The Truck Operator
The truck driver was 48 years old and was a married father of four. The decedent had received some high school education but did not obtain a diploma. Outside of his regular towing job, the truck driver was also a volunteer firefighter in the local area. A local acquaintance was quoted as saying that the truck driver often donated his services to people in need without charge.
On Monday evening, September 19, 2016, a tow truck driver (the victim) received a service request call from a passenger car driver who needed his vehicle towed from the westbound shoulder of a nearby controlled-access highway. When the tow truck driver arrived at the scene, it was dark outside, and there were no light poles to provide lighting in the area where the job was to be performed. With the tow truck’s light bar engaged, the victim exited the cab and discussed the job to be performed with the customer. He was not wearing a reflective safety vest. He then loaded the disabled vehicle onto the back of his tow truck. The tow truck driver successfully loaded the stalled car onto the flatbed and began to secure the driver side front and rear of the vehicle on the traffic-facing side of the roll back
wrecker. A Dodge Durango approached in the adjacent westbound lane. Not attempting to move to the furthest lane, it veered over the edge line into the shoulder lane, striking the tow truck driver and sideswiping the tow truck before coming to rest several feet in front of the tow truck. Witness statements at the scene indicated there were no other vehicles on the road near the Durango to prevent the driver from moving over, as state law requires. There were no tire marks to suggest that the driver attempted to brake before striking the tow truck driver and the tow truck. Emergency medical services were immediately called for assistance. When initially interviewed by responders, the driver of the Dodge Durango claimed to have had no memory of what caused the collision when it first occurred. Cell phone records indicated that her last message was sent 9 minutes prior to the collision. Emergency Medical Services arrived shortly after being called and took both the tow truck driver and the driver of the Dodge Durango to a nearby hospital. The driver of the Dodge Durango was treated and released after submitting to a blood alcohol and drug test. Toxicology results concluded that the driver had no drugs or alcohol in her system at the time of the fatal crash. The tow truck driver was pronounced dead in the hospital.

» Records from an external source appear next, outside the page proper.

(* ===== verification/Elf.v ===== *)
(** * Executables (kernel/core/memory/elf.c)

    [junk] is what the stack holds where the headers are read to: a read that
    ends early leaves it in place. *)

From S2P Require Import Prelude Clist Sched Pages Vpages Tinyalloc FsState Inode Fs File Kenv Mmap.

Definition ELF_MAX_PHDR : Z := 16.
Definition ELF_HDR_NIDENT : Z := 16.
Definition ELF_HDR_IDENT_MAG_NIDENT : Z := 4.
Definition ELF_HDR_IDENT_CLASS : Z := 4.
Definition ELF_HDR_IDENT_DATA : Z := 5.
Definition ELF_MAGIC_STR : list Z := [127; 69; 76; 70].
Definition ELF_HDR_IDENT_CLASS_64 : Z := 2.
Definition ELF_HDR_IDENT_DATA_2LSB : Z := 1.
Definition ELF_HDR_TYPE_EXEC : Z := 2.
Definition ELF_PHDR_TYPE_LOAD : Z := 1.
Definition ELF_HDR_MACHINE_RISCV : Z := 243.
Definition ELF_PHDR_FLAG_X : Z := 1.
Definition ELF_PHDR_FLAG_W : Z := 2.
Definition ELF_PHDR_FLAG_R : Z := 4.

Record elf_hdr := ElfHdr {
  eh_ident : list Z;
  eh_type : Z;
  eh_machine : Z;
  eh_version : Z;
  eh_entry : Z;
  eh_phdroff : Z;
  eh_shdroff : Z;
  eh_flags : Z;
  eh_size : Z;
  eh_phdr_size : Z;
  eh_phdr_num : Z;
}.
Record elf_phdr := ElfPhdr {
  ph_type : Z;
  ph_flags : Z;
  ph_offset : Z;
  ph_va : Z;
  ph_pa : Z;
  ph_filesz : Z;
  ph_memsz : Z;
  ph_align : Z;
}.
(** With the padding to the alignment of 8 bytes. *)
Definition SIZEOF_ELF_HDR : Z := 64.
Definition SIZEOF_ELF_PHDR : Z := 56.

(** A little-endian number, and the field of [n] bytes at [off]. *)
Fixpoint le_value (l : list Z) : Z := match l with [] => 0 | b :: l => b + 256 * le_value l end.
Definition field (l : list Z) (off n : nat) : Z := le_value (take n (drop off l)).

Definition hdr_of (l : list Z) : elf_hdr :=
  ElfHdr (take 16 l) (field l 16 2) (field l 18 2) (field l 20 4) (field l 24 8) (field l 32 8) (field l 40 8)
    (field l 48 4) (field l 52 2) (field l 54 2) (field l 56 2).
Definition phdr_of (l : list Z) : elf_phdr :=
  ElfPhdr (field l 0 4) (field l 4 4) (field l 8 8) (field l 16 8) (field l 24 8) (field l 32 8) (field l 40 8) (field l 48 8).

(** A structure on the stack after [data] was read to its start. *)
Definition read_over (data junk : list Z) : list Z := data ++ drop (length data) junk.

Section Elf.
Context (junk : list Z).
Context (r_cb : Z → Z → rdst → Z → M (sys kenv) (Z * list Z)).

Definition elf_load_hdr (f : Z) : M kern (Z * elf_hdr) :=
  res ← on_sys (file_seek f 0 SEEK_SET);
  if s32 res <? 0 then mret (s32 res, hdr_of junk) else
  r ← on_sys (file_read r_cb f KernDst SIZEOF_ELF_HDR);
  let hdr := hdr_of (read_over r.2 junk) in
  if s32 r.1 <? 0 then mret (s32 r.1, hdr) else mret (0, hdr).

Definition elf_verify_file_format (hdr : elf_hdr) : Z :=
  if negb (bool_decide (take (Z.to_nat ELF_HDR_IDENT_MAG_NIDENT) (eh_ident hdr) = ELF_MAGIC_STR)) then - ENOEXEC
  else if negb (default 0 (eh_ident hdr !! Z.to_nat ELF_HDR_IDENT_CLASS) =? ELF_HDR_IDENT_CLASS_64) then - ENOEXEC
  else if negb (default 0 (eh_ident hdr !! Z.to_nat ELF_HDR_IDENT_DATA) =? ELF_HDR_IDENT_DATA_2LSB) then - ENOEXEC
  else if negb (eh_type hdr =? ELF_HDR_TYPE_EXEC) then - ENOEXEC
  else if negb (eh_machine hdr =? ELF_HDR_MACHINE_RISCV) then - ENOEXEC
  else 0.

(** The number of program headers and the table. *)
Definition load_phdr (f : Z) (hdr : elf_hdr) : M kern (Z * list elf_phdr) :=
  if (eh_phdr_num hdr =? 0) || (ELF_MAX_PHDR <? eh_phdr_num hdr) then mret (- ENOEXEC, []) else
  if negb (eh_phdr_size hdr =? SIZEOF_ELF_PHDR) then mret (- ENOEXEC, []) else
  res ← on_sys (file_seek f (s64 (eh_phdroff hdr)) SEEK_SET);
  if s32 res <? 0 then mret (s32 res, []) else
  r ← on_sys (file_read r_cb f KernDst (eh_phdr_num hdr * SIZEOF_ELF_PHDR));
  if s32 r.1 <? 0 then mret (s32 r.1, []) else
  let tab := read_over r.2 junk in
  mret (eh_phdr_num hdr, (λ i, phdr_of (drop (i * Z.to_nat SIZEOF_ELF_PHDR) tab)) <$> seq 0 (Z.to_nat ELF_MAX_PHDR)).

Definition is_load_phdr (ph : elf_phdr) : bool := ph_type ph =? ELF_PHDR_TYPE_LOAD.

Definition is_valid_phdr (ph : elf_phdr) : bool :=
  if ph_memsz ph <? ph_filesz ph then false
  else if negb (ph_va ph mod PAGE_SIZE =? 0) then false
  else if ram_start <? u64 (ph_va ph + ph_memsz ph) then false
  else true.

Definition phdr_flag_to_pte_flag (flags : Z) : Z :=
  let pte_flag := 0 in
  let pte_flag := if has flags ELF_PHDR_FLAG_X then Z.lor pte_flag PTE_X else pte_flag in
  let pte_flag := if has flags ELF_PHDR_FLAG_W then Z.lor pte_flag PTE_W else pte_flag in
  if has flags ELF_PHDR_FLAG_R then Z.lor pte_flag PTE_R else pte_flag.

(** Each round takes a page: there are no more rounds than pages. *)
Fixpoint map_phdr_loop (fuel : nat) (root f : Z) (ph : elf_phdr) (off : Z) : M kern Z :=
  match fuel with
  | O => nofuel
  | S fuel =>
    if off <? ph_memsz ph then
      page ← on_p page_alloc;
      if page =? NULL then mret (- ENOMEM) else
      res ← (if off <? ph_filesz ph then
          let n := if ph_filesz ph - off <? PAGE_SIZE then ph_filesz ph - off else PAGE_SIZE in
          r ← on_sys (file_read r_cb f KernDst n);
          on_p (store_bytes page r.2);;
          mret (s32 r.1)
        else mret 0);
      if res <? 0 then mret res else
      res ← on_p (vpage_map_user root (u64 (ph_va ph + off)) page (phdr_flag_to_pte_flag (ph_flags ph)));
      if res <? 0 then on_p (page_put page);; mret res else
      map_phdr_loop fuel root f ph (u64 (off + PAGE_SIZE))
    else mret 0
  end.
Definition map_phdr_fuel : nat := S (S (Z.to_nat (RAM_SIZE / PAGE_SIZE))).

Definition map_phdr (root f : Z) (ph : elf_phdr) : M kern Z :=
  res ← on_sys (file_seek f (s64 (ph_offset ph)) SEEK_SET);
  if s32 res <? 0 then mret (s32 res) else
  map_phdr_loop map_phdr_fuel root f ph 0.

Fixpoint elf_map_loop (root f : Z) (phs : list elf_phdr) : M kern Z :=
  match phs with
  | [] => mret 0
  | ph :: phs =>
    if negb (is_load_phdr ph) then elf_map_loop root f phs else
    if negb (is_valid_phdr ph) then mret (- ENOEXEC) else
    res ← map_phdr root f ph;
    if res <? 0 then mret res else elf_map_loop root f phs
  end.

Definition elf_map (root f : Z) (hdr : elf_hdr) : M kern Z :=
  r ← load_phdr f hdr;
  if r.1 <? 0 then mret r.1 else elf_map_loop root f (take (Z.to_nat r.1) r.2).
End Elf.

Tow truck operators should limit the amount of time spent on the traffic lane facing side of the tow truck.
High-visibility safety apparel, such as safety vests, should be worn at all times while working at roadside.
Tow truck operators should work in conjunction with law enforcement to secure the work area prior to loading and securing a vehicle.
Tow truck operators should utilize portable emergency warning devices such as bidirectional reflective triangles.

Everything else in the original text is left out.